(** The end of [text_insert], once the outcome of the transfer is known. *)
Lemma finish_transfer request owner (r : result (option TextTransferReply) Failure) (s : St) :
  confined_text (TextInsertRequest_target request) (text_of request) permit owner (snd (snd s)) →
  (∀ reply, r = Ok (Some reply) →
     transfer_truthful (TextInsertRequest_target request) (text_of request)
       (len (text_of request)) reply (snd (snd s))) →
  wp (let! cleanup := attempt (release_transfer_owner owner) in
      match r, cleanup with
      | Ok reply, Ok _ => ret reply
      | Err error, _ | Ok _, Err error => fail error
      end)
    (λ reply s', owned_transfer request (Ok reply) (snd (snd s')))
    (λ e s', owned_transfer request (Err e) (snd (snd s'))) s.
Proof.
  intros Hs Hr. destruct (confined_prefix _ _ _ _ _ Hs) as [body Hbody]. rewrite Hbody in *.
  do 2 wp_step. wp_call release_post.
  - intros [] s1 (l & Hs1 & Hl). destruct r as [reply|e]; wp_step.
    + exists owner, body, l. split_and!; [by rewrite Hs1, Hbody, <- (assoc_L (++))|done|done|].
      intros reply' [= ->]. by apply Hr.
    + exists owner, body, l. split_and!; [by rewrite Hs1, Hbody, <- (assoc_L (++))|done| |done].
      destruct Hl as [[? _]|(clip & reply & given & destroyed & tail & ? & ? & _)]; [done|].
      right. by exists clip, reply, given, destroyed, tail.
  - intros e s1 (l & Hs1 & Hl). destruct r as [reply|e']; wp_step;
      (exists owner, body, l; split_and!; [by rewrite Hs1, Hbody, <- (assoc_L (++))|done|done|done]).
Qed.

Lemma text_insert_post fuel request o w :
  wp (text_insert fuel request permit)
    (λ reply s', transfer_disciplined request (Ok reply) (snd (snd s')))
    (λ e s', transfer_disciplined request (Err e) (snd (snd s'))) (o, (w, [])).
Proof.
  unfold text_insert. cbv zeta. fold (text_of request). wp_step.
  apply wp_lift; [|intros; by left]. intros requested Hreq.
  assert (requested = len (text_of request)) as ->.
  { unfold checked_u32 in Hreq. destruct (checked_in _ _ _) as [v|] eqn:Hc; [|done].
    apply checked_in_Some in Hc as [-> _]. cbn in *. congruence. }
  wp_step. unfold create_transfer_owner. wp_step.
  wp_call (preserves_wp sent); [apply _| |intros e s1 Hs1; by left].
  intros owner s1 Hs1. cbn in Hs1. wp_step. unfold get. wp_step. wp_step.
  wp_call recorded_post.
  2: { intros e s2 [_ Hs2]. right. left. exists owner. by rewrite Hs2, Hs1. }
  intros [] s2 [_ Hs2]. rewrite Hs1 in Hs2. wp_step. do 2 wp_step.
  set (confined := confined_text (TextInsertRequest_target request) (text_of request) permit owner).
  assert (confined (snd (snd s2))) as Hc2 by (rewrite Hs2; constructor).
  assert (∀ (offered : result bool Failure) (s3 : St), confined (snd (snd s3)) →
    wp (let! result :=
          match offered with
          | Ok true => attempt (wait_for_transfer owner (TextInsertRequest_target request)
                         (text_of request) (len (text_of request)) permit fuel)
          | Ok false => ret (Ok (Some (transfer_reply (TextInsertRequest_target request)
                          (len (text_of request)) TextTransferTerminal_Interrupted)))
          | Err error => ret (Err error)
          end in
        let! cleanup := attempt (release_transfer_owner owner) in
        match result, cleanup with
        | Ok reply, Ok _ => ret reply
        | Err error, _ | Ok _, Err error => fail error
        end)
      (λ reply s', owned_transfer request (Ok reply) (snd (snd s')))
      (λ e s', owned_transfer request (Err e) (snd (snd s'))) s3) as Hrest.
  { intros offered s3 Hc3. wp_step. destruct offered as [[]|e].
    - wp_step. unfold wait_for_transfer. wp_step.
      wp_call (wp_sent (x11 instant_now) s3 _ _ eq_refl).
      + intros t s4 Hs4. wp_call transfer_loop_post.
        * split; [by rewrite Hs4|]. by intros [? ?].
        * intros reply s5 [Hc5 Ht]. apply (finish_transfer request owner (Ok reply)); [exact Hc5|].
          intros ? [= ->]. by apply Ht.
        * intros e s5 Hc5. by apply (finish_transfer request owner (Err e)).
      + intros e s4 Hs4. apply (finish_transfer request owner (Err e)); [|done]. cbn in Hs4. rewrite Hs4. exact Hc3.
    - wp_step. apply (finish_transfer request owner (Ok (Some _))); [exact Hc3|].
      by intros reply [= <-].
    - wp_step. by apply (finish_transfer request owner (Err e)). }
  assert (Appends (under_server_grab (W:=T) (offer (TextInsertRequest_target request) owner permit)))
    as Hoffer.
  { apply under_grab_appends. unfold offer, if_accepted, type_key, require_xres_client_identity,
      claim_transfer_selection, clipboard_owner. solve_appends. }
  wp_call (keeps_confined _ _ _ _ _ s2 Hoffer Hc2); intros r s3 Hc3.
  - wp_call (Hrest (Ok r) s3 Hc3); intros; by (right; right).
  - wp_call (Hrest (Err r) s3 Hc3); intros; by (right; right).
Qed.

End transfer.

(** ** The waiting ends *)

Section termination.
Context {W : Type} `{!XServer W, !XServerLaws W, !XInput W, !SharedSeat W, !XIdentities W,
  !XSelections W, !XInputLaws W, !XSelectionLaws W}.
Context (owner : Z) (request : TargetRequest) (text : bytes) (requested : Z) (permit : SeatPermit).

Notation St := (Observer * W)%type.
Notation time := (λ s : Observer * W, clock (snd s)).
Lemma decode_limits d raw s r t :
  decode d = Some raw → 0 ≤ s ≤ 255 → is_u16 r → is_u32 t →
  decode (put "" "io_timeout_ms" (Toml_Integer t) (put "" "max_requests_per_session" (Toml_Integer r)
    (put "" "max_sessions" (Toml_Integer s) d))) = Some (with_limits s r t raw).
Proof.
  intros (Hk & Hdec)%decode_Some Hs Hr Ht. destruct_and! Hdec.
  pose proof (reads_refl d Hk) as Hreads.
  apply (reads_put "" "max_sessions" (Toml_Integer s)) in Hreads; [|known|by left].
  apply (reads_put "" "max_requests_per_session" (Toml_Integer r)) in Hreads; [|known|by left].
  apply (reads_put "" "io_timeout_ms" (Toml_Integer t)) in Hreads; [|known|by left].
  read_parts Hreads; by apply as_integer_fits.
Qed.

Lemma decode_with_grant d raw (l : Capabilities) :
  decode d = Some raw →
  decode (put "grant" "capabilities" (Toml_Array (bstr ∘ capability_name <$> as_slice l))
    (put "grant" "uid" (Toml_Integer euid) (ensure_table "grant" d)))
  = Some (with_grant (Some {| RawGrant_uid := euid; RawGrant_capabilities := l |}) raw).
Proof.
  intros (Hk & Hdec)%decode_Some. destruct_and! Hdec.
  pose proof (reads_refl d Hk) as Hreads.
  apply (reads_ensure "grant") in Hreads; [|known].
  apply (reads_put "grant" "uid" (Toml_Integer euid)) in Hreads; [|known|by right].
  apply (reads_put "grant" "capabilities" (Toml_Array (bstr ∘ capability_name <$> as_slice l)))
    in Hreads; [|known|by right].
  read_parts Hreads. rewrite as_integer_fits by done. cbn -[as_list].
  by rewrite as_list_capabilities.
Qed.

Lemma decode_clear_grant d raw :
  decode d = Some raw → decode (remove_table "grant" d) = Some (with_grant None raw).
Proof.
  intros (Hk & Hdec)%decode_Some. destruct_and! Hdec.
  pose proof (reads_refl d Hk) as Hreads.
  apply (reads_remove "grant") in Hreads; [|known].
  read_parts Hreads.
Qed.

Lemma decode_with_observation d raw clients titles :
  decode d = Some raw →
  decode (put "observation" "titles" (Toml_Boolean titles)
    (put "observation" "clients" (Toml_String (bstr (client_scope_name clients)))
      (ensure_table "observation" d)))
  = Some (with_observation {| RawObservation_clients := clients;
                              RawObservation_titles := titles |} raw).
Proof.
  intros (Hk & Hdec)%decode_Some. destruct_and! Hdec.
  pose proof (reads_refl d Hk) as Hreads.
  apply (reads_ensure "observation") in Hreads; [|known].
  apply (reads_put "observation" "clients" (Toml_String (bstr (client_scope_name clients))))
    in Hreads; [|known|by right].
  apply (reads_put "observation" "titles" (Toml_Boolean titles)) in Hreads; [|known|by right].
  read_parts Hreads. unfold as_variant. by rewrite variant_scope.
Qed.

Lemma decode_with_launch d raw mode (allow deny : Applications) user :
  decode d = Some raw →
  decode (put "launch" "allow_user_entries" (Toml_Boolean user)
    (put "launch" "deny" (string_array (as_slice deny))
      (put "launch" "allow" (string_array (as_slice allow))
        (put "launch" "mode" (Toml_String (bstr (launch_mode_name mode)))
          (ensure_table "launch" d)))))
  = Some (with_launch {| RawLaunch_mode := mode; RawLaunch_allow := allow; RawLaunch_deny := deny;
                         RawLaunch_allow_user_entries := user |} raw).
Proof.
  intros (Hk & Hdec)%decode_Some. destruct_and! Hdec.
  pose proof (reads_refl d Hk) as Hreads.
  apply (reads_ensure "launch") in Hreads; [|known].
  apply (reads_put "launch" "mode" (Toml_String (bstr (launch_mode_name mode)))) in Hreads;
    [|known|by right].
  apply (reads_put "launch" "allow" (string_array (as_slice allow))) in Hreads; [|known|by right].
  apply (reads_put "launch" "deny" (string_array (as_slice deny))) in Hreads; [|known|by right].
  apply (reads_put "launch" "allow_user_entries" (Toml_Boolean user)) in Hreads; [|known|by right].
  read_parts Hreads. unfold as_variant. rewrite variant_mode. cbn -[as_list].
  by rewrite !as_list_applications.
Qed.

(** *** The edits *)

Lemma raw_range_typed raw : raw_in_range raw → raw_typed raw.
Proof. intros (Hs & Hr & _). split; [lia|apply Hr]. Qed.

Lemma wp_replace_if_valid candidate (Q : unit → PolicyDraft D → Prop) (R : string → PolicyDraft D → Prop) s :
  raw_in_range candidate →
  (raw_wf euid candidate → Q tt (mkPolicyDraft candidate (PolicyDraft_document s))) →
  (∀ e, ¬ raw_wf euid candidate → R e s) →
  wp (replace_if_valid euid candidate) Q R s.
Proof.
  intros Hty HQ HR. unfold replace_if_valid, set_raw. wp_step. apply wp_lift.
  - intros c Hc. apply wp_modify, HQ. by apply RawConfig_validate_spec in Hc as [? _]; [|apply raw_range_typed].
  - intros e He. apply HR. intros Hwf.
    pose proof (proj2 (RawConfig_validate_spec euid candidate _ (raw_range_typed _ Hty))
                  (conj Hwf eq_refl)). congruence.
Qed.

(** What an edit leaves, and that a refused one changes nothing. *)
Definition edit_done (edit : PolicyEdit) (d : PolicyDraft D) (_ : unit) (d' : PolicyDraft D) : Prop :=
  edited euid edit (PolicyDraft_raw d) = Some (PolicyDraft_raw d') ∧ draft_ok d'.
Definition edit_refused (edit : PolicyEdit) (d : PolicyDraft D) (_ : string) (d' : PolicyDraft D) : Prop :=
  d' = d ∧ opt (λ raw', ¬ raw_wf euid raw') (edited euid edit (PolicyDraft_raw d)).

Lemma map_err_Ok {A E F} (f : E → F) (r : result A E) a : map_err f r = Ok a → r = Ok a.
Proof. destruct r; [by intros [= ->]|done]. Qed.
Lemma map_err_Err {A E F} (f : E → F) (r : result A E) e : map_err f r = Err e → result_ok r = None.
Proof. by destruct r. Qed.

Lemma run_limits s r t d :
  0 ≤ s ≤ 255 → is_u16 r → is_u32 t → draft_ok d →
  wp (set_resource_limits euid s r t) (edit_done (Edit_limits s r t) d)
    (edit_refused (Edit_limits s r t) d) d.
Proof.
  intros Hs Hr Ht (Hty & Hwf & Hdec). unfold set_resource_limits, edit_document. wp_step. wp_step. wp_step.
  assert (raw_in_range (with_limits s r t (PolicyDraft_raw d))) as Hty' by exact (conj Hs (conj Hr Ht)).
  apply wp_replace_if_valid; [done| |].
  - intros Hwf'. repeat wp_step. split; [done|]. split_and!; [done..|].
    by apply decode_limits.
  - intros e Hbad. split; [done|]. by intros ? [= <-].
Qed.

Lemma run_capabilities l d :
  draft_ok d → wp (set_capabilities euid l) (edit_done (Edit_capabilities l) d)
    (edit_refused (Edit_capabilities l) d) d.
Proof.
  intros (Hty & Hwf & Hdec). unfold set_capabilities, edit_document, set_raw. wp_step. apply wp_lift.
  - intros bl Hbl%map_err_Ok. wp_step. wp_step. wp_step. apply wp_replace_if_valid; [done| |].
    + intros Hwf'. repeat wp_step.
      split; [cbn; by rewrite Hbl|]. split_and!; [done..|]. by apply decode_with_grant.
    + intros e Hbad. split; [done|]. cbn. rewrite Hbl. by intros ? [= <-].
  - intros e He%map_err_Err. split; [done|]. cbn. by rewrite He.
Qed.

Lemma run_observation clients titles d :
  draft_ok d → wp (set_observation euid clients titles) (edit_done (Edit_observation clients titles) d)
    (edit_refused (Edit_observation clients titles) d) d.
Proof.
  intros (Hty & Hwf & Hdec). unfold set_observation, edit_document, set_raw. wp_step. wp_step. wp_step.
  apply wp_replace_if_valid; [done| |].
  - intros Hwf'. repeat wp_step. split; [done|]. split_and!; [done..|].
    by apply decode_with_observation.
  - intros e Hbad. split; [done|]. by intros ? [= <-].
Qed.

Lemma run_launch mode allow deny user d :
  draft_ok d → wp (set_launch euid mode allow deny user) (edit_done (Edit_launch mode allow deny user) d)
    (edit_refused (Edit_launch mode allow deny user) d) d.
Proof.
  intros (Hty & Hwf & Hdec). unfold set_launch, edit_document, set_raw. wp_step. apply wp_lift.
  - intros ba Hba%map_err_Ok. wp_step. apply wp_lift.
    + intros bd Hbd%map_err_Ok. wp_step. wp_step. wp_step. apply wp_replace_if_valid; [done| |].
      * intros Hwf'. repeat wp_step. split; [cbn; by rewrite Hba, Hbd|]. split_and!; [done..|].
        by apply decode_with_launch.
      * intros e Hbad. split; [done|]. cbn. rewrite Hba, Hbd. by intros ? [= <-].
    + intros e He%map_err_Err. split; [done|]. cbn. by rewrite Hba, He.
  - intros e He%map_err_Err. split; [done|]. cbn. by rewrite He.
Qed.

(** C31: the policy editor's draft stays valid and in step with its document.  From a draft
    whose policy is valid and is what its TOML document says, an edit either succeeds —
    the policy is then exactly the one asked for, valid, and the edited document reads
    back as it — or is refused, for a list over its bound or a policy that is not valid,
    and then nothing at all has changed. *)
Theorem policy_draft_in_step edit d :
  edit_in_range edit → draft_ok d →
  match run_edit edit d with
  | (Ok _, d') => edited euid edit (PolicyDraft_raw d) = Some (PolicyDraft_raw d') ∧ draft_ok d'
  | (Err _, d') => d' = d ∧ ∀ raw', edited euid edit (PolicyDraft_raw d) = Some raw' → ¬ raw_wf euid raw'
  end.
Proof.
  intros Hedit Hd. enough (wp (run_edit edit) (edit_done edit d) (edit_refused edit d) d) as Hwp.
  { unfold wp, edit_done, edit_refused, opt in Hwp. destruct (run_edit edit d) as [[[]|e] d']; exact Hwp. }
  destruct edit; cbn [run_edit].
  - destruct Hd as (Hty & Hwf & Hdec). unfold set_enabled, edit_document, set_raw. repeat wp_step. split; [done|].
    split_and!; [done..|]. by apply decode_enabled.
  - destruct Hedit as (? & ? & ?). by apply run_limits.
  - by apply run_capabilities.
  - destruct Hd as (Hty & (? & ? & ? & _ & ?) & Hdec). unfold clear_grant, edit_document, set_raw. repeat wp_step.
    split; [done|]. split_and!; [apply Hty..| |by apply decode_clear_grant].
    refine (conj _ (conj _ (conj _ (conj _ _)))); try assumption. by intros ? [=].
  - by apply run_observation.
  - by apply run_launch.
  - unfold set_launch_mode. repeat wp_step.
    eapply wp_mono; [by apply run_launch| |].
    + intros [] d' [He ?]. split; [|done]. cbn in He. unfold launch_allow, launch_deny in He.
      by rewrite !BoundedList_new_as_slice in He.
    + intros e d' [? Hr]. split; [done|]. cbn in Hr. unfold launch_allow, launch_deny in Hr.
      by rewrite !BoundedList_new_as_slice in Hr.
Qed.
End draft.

Problem to work on: Among the entries above, the lines between the ones containing "intros Hedit Hd." and "split; [done|]. split_and!; [apply", inclusive, are to be transcribed exactly. No other line is to be given.

Exercise result:
  intros Hedit Hd. enough (wp (run_edit edit) (edit_done edit d) (edit_refused edit d) d) as Hwp.
  { unfold wp, edit_done, edit_refused, opt in Hwp. destruct (run_edit edit d) as [[[]|e] d']; exact Hwp. }
  destruct edit; cbn [run_edit].
  - destruct Hd as (Hty & Hwf & Hdec). unfold set_enabled, edit_document, set_raw. repeat wp_step. split; [done|].
    split_and!; [done..|]. by apply decode_enabled.
  - destruct Hedit as (? & ? & ?). by apply run_limits.
  - by apply run_capabilities.
  - destruct Hd as (Hty & (? & ? & ? & _ & ?) & Hdec). unfold clear_grant, edit_document, set_raw. repeat wp_step.
    split; [done|]. split_and!; [apply Hty..| |by apply decode_clear_grant].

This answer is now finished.